MUNICIPAL VOTERS’ LEAGUE OF CHICAGO
The most conspicuously successful effort to mobilize all the resources of a great city behind the general movement for honesty and efficiency in city government is undoubtedly the Municipal Voters’ League of Chicago. Its record of accomplishment is too long and too brilliant to permit any serious discouragement from the fact that immediately following the war there appeared to be a setback and reaction in Chicago’s local elections. For the time being there seems to be everywhere a recession in nearly all forms of social idealism. That is the inevitable result of the moral overstrain that accompanies war. Much work must be done over again, but, at the worst, it must be recognized that the tide of advance during the past quarter-century left marks which will not be forgotten; standards of social welfare and responsibility which, in the long run, will continue to stand as a minimum of progress.
Another thing: Into Chicago has come, during the past few years, a vast population of negroes from the South, among whom never anywhere has a particle of work been done tending to teach them the smallest thing about political responsibility or civic pride. In the election of April, 1919, when William Hale Thompson was re-elected mayor of Chicago, despite the opposition of all the constructive elements in the city, a good deal more than half of Thompson’s plurality was gained in the Second Ward, which is the negro ward of the city. It would be misleading to generalize from the results in the foreign wards, because the issues were greatly confused by the war and accusations of pro-Germanism against Thompson. Even so, Thompson in that election carried only one of the heavily German wards. In some of the wards, dominated by native-born voters, he won because, in spite of his alleged pro-Germanism, he was the candidate of the dyed-in-the-wool, stand-pat Republicans. The issue of decent government, by which one would test the constructive influence of any group of voters, was swamped in a wave of passion. So for any general judgment of the response of racial groups, or of the foreign-born voters as a whole, we must consider the whole experience of the Municipal Voters’ League during its effort of twenty-five years to raise the quality of character and public service in the city’s board of aldermen.
The genius of this organization of public-spirited volunteers lies in its reliance wholly upon publicity of the records of candidates. These records, carefully investigated, with full opportunity for the candidates or their friends to bring forward any facts or arguments in their behalf, were published in the newspapers and spread broadcast by means of pamphlets. The influence has been enormous and accelerating. In the early days the main stress was laid upon mere personal character—candidates must not be thieves; increasingly during succeeding years the test came to be that of capacity as well as character. The war reactions and results have not destroyed, but only interrupted, this magnificent work.
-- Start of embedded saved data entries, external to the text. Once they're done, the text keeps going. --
(** * VMC sender of OpenSeeFaceGUI: a shallow embedding of [vmc_sender.py]

    The development follows [src/vmc_sender.py], the loop of
    [src/facetracker_vmc.py] that calls it, and [get_selected_quality] of
    [src/gui.py].  Python floats are taken
    as exact rationals ([Q]); comparisons, [min] and [max] are exact on
    floats, and every concrete input used below is a dyadic rational.
    The python-osc client and the [math] module are outside the
    repository: the client is modelled by its observable effect (a
    datagram handed to the network, or an [OSError]), the [math] functions
    are a parameter. *)

From Stdlib Require Import QArith Qabs Qminmax Lqa ZArith List Bool Lia.
From stdpp Require Import base gmap strings list.
Import ListNotations.

Local Open Scope Q_scope.

(** ** Python's comparison, [min] and [max] on numbers *)

(** [a > b] *)
Definition py_gt (a b : Q) : bool := negb (Qle_bool a b).

(** [max(a, b)]: the first argument is kept unless the second is greater. *)
Definition py_max (a b : Q) : Q := if py_gt b a then b else a.

(** [min(a, b)]: the first argument is kept unless the second is smaller. *)
Definition py_min (a b : Q) : Q := if py_gt a b then b else a.

(** ** OSC messages *)

Inductive OSCArg : Type :=
| OInt (z : Z)
| OFloat (x : Q)
| OStr (s : string).

Record OSCMessage : Type := mkMsg { address : string; args : list OSCArg }.

(** ** The UDP client (python-osc's [SimpleUDPClient])

    [sent] lists the datagrams handed to the network, oldest first;
    [calls] counts the calls of [send_message]; [sendto_ok n] tells whether
    the socket accepts the datagram of call number [n]. *)

Record SimpleUDPClient : Type := mkClient {
  sent : list OSCMessage;
  calls : nat;
  sendto_ok : nat -> bool
}.

(** ** Exceptions and the monad of effects on the client *)

Inductive exn : Type := OSError | IndexError.

Inductive result (A : Type) : Type :=
| Ok (a : A)
| Raise (e : exn).
Arguments Ok {A} a.
Arguments Raise {A} e.

Definition M (A : Type) : Type := SimpleUDPClient -> result A * SimpleUDPClient.

Definition ret {A} (a : A) : M A := fun c => (Ok a, c).

Definition bind {A B} (m : M A) (k : A -> M B) : M B :=
  fun c => match m c with
           | (Ok a, c') => k a c'
           | (Raise e, c') => (Raise e, c')
           end.

Declare Scope py_scope.
Delimit Scope py_scope with py.
Notation "x <~ m ;; k" := (bind m (fun x => k))
  (at level 20, m at level 99, k at level 200, only parsing) : py_scope.
Notation "m ;; k" := (bind m (fun _ => k))
  (at level 100, k at level 200, only parsing, right associativity) : py_scope.
Local Open Scope py_scope.

Definition raise {A} (e : exn) : M A := fun c => (Raise e, c).

(** [client.send_message(address, args)]: one datagram per message; a
    socket failure surfaces as [OSError]. *)
Definition send_message (addr : string) (a : list OSCArg) : M unit :=
  fun c =>
    if sendto_ok c (calls c)
    then (Ok tt, mkClient (sent c ++ [mkMsg addr a]) (S (calls c)) (sendto_ok c))
    else (Raise OSError, mkClient (sent c) (S (calls c)) (sendto_ok c)).

(** [l[i]] on a Python list: [IndexError] out of range. *)
Definition getitem {A} (l : list A) (i : nat) : M A :=
  match nth_error l i with
  | Some a => ret a
  | None => raise IndexError
  end.

(** ** The [math] module, as far as [euler_to_quaternion] uses it *)

Record MathModule : Type := mkMath {
  radians : Q -> Q;
  cos : Q -> Q;
  sin : Q -> Q
}.

(** ** The tracker's [FaceInfo], as far as the sender reads it *)

Record FaceInfo : Type := mkFace {
  success : bool;
  euler : option (Q * Q * Q);
  translation : option (Q * Q * Q);
  eye_state : option (list (list Q));
  eye_blink : option (Q * Q);
  current_features : option (gmap string Q)
}.
(** ** The scripts as programs *)

Section Programs.
Implicit Types w : world.

Lemma bind_returns {A B} (m : py A) (k : A → py B) w a w' :
  m w = (Returns a, w') → (m ≫= k) w = k a w'.
Proof. intros Hm. unfold mbind, py_bind, bind. by rewrite Hm. Qed.

Lemma bind_raises {A B} (m : py A) (k : A → py B) w e w' :
  m w = (Raises e, w') → (m ≫= k) w = (Raises e, w').
Proof. intros Hm. unfold mbind, py_bind, bind. by rewrite Hm. Qed.

Lemma np_loadtxt_missing filename w :
  files w !! filename = None →
  np_loadtxt filename w = (Raises (FileNotFoundError filename), w).
Proof. intros Hf. unfold np_loadtxt. by rewrite Hf. Qed.




(** When the body raises, the result is the handler's. *)
Lemma try_except_raises {A} (body h1 : py A) (h2 : exn → py A) w e w1 :
  body w = (Raises e, w1) →
  try_except body h1 h2 w
  = if is_FileNotFoundError e then h1 w1 else h2 e w1.
Proof. intros Hb. unfold try_except. by rewrite Hb. Qed.
End Programs.

Section GFactorProgram.
Variable matplotlib : list artist → option exn.
Implicit Types w : world.

Lemma gfactor_banner w :
  GFactor.banner w
  = (Returns tt, World (files w) (stdout w ++ gfactor_banner_lines)).
Proof.
  unfold GFactor.banner, mbind, py_bind, bind, print. cbn [files stdout].
  by rewrite <- !app_assoc.
Qed.

Lemma gfactor_analyze w filename :
  GFactor.analyze_gyration_data matplotlib filename w
  = try_except (GFactor.body matplotlib filename)
      (GFactor.not_found filename) GFactor.other_error
      (World (files w) (stdout w ++ gfactor_banner_lines)).
Proof.
  unfold GFactor.analyze_gyration_data.
  by rewrite (bind_returns _ _ _ _ _ (gfactor_banner w)).
Qed.

Lemma gfactor_not_found filename w :
  GFactor.not_found filename w
  = (Returns (None, None, None),
     World (files w)
       (stdout w ++ [("ERROR: {} not found!", [Str filename]);
                     ("Make sure LAMMPS simulation completed successfully.", [])])).
Proof.
  unfold GFactor.not_found, mbind, mret, py_bind, py_ret, bind, ret, print.
  cbn [files stdout]. by rewrite <- !app_assoc.
Qed.

Lemma gfactor_other_error e w :
  GFactor.other_error e w
  = (Returns (None, None, None),
     World (files w) (stdout w ++ [("ERROR: {}", [Err e])])).
Proof. reflexivity. Qed.

Lemma gfactor_body_missing filename w :
  files w !! filename = None →
  GFactor.body matplotlib filename w = (Raises (FileNotFoundError filename), w).
Proof.
  intros Hf. unfold GFactor.body.
  by rewrite (bind_raises _ _ _ _ _ (np_loadtxt_missing _ _ Hf)).
Qed.

End GFactorProgram.

Section StatsProgram.
Variable matplotlib : list artist → option exn.
Variable stdtrit : Z → float → float.
Implicit Types w : world.
Lemma failing_stage_aborts_run_witness :
  stages GigaPosePipeline.run
    [ (["python"; "stage1.py"], None);
      (["python"; "stage2.py"], None);
      (["python"; "stage3.py"], None) ]
    (failing_at ["python"; "stage2.py"] 3) []
  = (Exit 3, [ Stdout "Running: python stage1.py";
               Spawn ["python"; "stage1.py"] None;
               Stdout "Running: python stage2.py";
               Spawn ["python"; "stage2.py"] None;
               Stderr "Step failed: python stage2.py" ]) /\
  stages FoundationPosePipeline.run
    [ (["python"; "stage1.py"], None);
      (["python"; "stage2.py"], None);
      (["python"; "stage3.py"], None) ]
    (failing_at ["python"; "stage2.py"] 3) []
  = (Exit 3, [ Stdout "[run] python stage1.py (cwd=/work)";
               Spawn ["python"; "stage1.py"] None;
               Stdout "[run] python stage2.py (cwd=/work)";
               Spawn ["python"; "stage2.py"] None;
               Stderr "[error] Command failed: python stage2.py" ]).
Proof.
  split.
  - apply (proj1 (proj1 (@failing_stage_aborts_run
                    (failing_at ["python"; "stage2.py"] 3) []
                    [ Stdout "Running: python stage1.py";
                      Spawn ["python"; "stage1.py"] None ]
                    [ (["python"; "stage1.py"], None) ]
                    [ (["python"; "stage3.py"], None) ]
                    ["python"; "stage2.py"] None 3 ltac:(discriminate)) eq_refl));
      reflexivity.
  - apply (proj1 (proj2 (@failing_stage_aborts_run
                    (failing_at ["python"; "stage2.py"] 3) []
                    [ Stdout "[run] python stage1.py (cwd=/work)";
                      Spawn ["python"; "stage1.py"] None ]
                    [ (["python"; "stage1.py"], None) ]
                    [ (["python"; "stage3.py"], None) ]
                    ["python"; "stage2.py"] None 3 ltac:(discriminate)) eq_refl));
      reflexivity.
Defined.

(** *** The [reuse_templates] flag *)

Lemma dict_get_set (ns : namespace) (key key' : string) (v : value) :
  Py.dict_get (set ns key v) key'
  = if String.eqb key key' then Some v else Py.dict_get ns key'.
Proof.
  induction ns as [|[k x] ns IH]; cbn [set Py.dict_get].
  - destruct (String.eqb key key'); reflexivity.
  - destruct (String.eqb_spec k key) as [-> | Hk]; cbn [Py.dict_get].
    + destruct (String.eqb key key'); reflexivity.
    + destruct (String.eqb_spec k key') as [-> | Hk'].
      * destruct (String.eqb_spec key key') as [-> | _]; [congruence | reflexivity].
      * apply IH.
Qed.

Lemma get_set (ns : namespace) (key key' : string) (v : value) :
  get (set ns key v) key' = if String.eqb key key' then v else get ns key'.
Proof.
  unfold get. rewrite dict_get_set. now destruct (String.eqb key key').
Qed.

Lemma find_option_In (p : list argument) (name : string) (a : argument) :
  find_option p name = Found a -> In a p.
Proof.
  unfold find_option.
  destruct (filter (fun a => String.eqb (flag a) name) p) as [|b l] eqn:E.
  - destruct (filter (fun a => PyStr.startswith name (flag a)) p) as [|b [|c l]] eqn:E';
      try discriminate.
    intros H; inversion H; subst b.
    apply (proj1 (filter_In (fun a => PyStr.startswith name (flag a)) a p)).
    rewrite E'. now left.
  - intros H; inversion H; subst b.
    apply (proj1 (filter_In (fun a => String.eqb (flag a) name) a p)).
    rewrite E. now left.
Qed.

(** An attribute that only [store_true] options set and that is [True]
    stays [True] while the command line is read. *)
Lemma parse_keeps_switch (p : list argument) (key : string) :
  switch_only p key ->
  forall (n : nat) (argv : list string) (ns ns' : namespace),
    (List.length argv <= n)%nat ->
    get ns key = VBool true ->
    parse p ns argv = Done ns' ->
    get ns' key = VBool true.
Proof.
  intros Hp. induction n as [|n IH]; intros argv ns ns' Hn Hns Hparse.
  - destruct argv; [|simpl in Hn; lia]. simpl in Hparse. inversion Hparse; subst; assumption.
  - destruct argv as [|tok rest]; [simpl in Hparse; inversion Hparse; subst; assumption|].
    simpl in Hn. cbn [parse] in Hparse.
    destruct (String.eqb tok "--").
    { destruct rest; [inversion Hparse; subst; assumption | discriminate]. }
    destruct (negb (looks_optional p tok)); [discriminate|].
    destruct (split_eq tok) as [name explicit].
    destruct (find_option p name) as [a| |] eqn:Ef; try discriminate.
    apply find_option_In in Ef.
    destruct (act a) eqn:Ea; destruct explicit as [v|]; try discriminate.
    + apply (@IH rest (set ns (dest a) (VStr v)) ns'); [lia | | assumption].
      rewrite get_set. destruct (String.eqb_spec (dest a) key) as [E|_]; [|assumption].
      rewrite (Hp a Ef E) in Ea. discriminate.
    + destruct rest as [|v rest']; [discriminate|].
      destruct (looks_optional p v); [discriminate|].
      apply (@IH rest' (set ns (dest a) (VStr v)) ns'); [simpl in Hn; lia | | assumption].
      rewrite get_set. destruct (String.eqb_spec (dest a) key) as [E|_]; [|assumption].
      rewrite (Hp a Ef E) in Ea. discriminate.
    + apply (@IH rest (set ns (dest a) (VBool true)) ns'); [lia | | assumption].
      rewrite get_set. now destruct (String.eqb (dest a) key).
Qed.

Lemma reuse_templates_switch_only :
  switch_only GigaPosePipeline.parser "reuse_templates".
Proof.
  assert (H : forallb (fun a => negb (String.eqb (dest a) "reuse_templates")
                                || match act a with store_true => true | _ => false end)
                      GigaPosePipeline.parser = true) by reflexivity.
  rewrite forallb_forall in H. intros a Ha Hd. specialize (H a Ha).
  rewrite Hd, String.eqb_refl in H. cbn [negb orb] in H.
  now destruct (act a).
Qed.

Lemma reuse_templates_always_true (argv : list string) (args : namespace) :
  parse_args GigaPosePipeline.parser argv = Done args ->
  get args "reuse_templates" = VBool true.
Proof.
  intros H.
  apply (@parse_keeps_switch _ _ reuse_templates_switch_only (List.length argv) argv
           (defaults GigaPosePipeline.parser)); [lia | reflexivity | assumption].
Qed.

(** *** No run renders templates *)

Lemma never_renders_ret {A : Type} (a : A) : never_renders (ret a).
Proof. intros sys h H. exact H. Qed.

Lemma never_renders_raise {A : Type} (e : exn) : never_renders (@raise A e).
Proof. intros sys h H. exact H. Qed.

Lemma never_renders_sys_exit {A : Type} (code : Z) : never_renders (@sys_exit A code).
Proof. intros sys h H. exact H. Qed.

Lemma never_renders_ask {A : Type} (f : os -> list event -> A) : never_renders (ask f).
Proof. intros sys h H. exact H. Qed.

Lemma never_renders_emit (e : event) : renders e = false -> never_renders (emit e).
Proof.
  intros He sys h H. cbn [emit snd]. apply Forall_app. split; [exact H | now constructor].
Qed.

Lemma never_renders_seq {A B : Type} (s : script A) (k : A -> script B) :
  never_renders s -> (forall a, never_renders (k a)) -> never_renders (seq s k).
Proof.
  intros Hs Hk sys h H. unfold seq. specialize (Hs sys h H).
  destruct (s sys h) as [[a|code|e] h1]; cbn [snd] in *; [now apply Hk | exact Hs | exact Hs].
Qed.

Lemma never_renders_subprocess_run (cmd : list string) (cwd : option string) :
  renders (Spawn cmd cwd) = false -> never_renders (subprocess_run cmd cwd).
Proof.
  intros He sys h H. unfold subprocess_run.
  destruct (returncode sys h cmd cwd); cbn [snd]; [|exact H].
  apply Forall_app. split; [exact H | now constructor].
Qed.

Lemma never_renders_run (cmd : list string) (cwd : option string) :
  renders (Spawn cmd cwd) = false -> never_renders (GigaPosePipeline.run cmd cwd).
Proof.
  intros He. unfold GigaPosePipeline.run.
  apply never_renders_seq; [now apply never_renders_emit | intros _].
  apply never_renders_seq; [now apply never_renders_subprocess_run | intros rc].
  destruct (negb (rc =? 0)%Z); [|apply never_renders_ret].
  apply never_renders_seq; [now apply never_renders_emit | intros _].
  apply never_renders_sys_exit.
Qed.

Lemma never_renders_makedirs (path : string) : never_renders (makedirs path).
Proof.
  unfold makedirs. destruct (PyStr.is_empty path);
    [apply never_renders_raise | now apply never_renders_emit].
Qed.

Lemma never_renders_copy_if_exists (src dst : string) (is_dir : bool) :
  never_renders (copy_if_exists src dst is_dir).
Proof.
  unfold copy_if_exists. destruct is_dir;
    (apply never_renders_seq; [apply never_renders_ask | intros []]);
    repeat first [ now apply never_renders_emit
                 | apply never_renders_makedirs
                 | apply never_renders_seq; [|intros _] ].
Qed.

Lemma never_renders_text (args : namespace) (key : string) :
  never_renders (GigaPosePipeline.text args key).
Proof.
  unfold GigaPosePipeline.text.
  destruct (get args key); first [apply never_renders_ret | apply never_renders_raise].
Qed.

Lemma never_renders_save_rgb (path : string) :
  never_renders (GigaPosePipeline.save_rgb path).
Proof.
  unfold GigaPosePipeline.save_rgb.
  apply never_renders_seq; [apply never_renders_ask | intros []];
    [now apply never_renders_emit | apply never_renders_raise].
Qed.

Lemma never_renders_shutil_copy (src dst : string) :
  never_renders (GigaPosePipeline.shutil_copy src dst).
Proof.
  unfold GigaPosePipeline.shutil_copy.
  apply never_renders_seq; [apply never_renders_ask | intros []];
    [now apply never_renders_emit | apply never_renders_raise].
Qed.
How did the foreign-born voter respond to this effort and propaganda? The answer to this question, as found all through the twenty-odd years before the entrance of the United States into the war, is one of the most heartening things in American politics. But this statement must be taken with discrimination, and subject to certain qualifications. The League has had its hardest fights, and produced the least results, in those wards where solid blocks of immigrants of some one racial complexion encouraged a racial isolation; or where great masses of population were under the domination of some reactionary political or religious leadership, having some interest in maintaining a subservient representation in the City Hall. In the centers of poverty, where political strength is maintained by leaders of the old type through control of day-labor jobs, gifts of coal, shoes, and other forms of charity, it is difficult to interest a population to whom even a vision of clean streets is of importance secondary to to-day’s experience of empty stomachs. In a general way it may be said that the degree of response to movements like the Municipal Voters’ League is roughly commensurate with the degree of material prosperity. As the immigrant gains in quality and wage-return of his job, acquaintance with American essentials, and comfort of material surroundings, he gains interest in the ethical aspect of community life.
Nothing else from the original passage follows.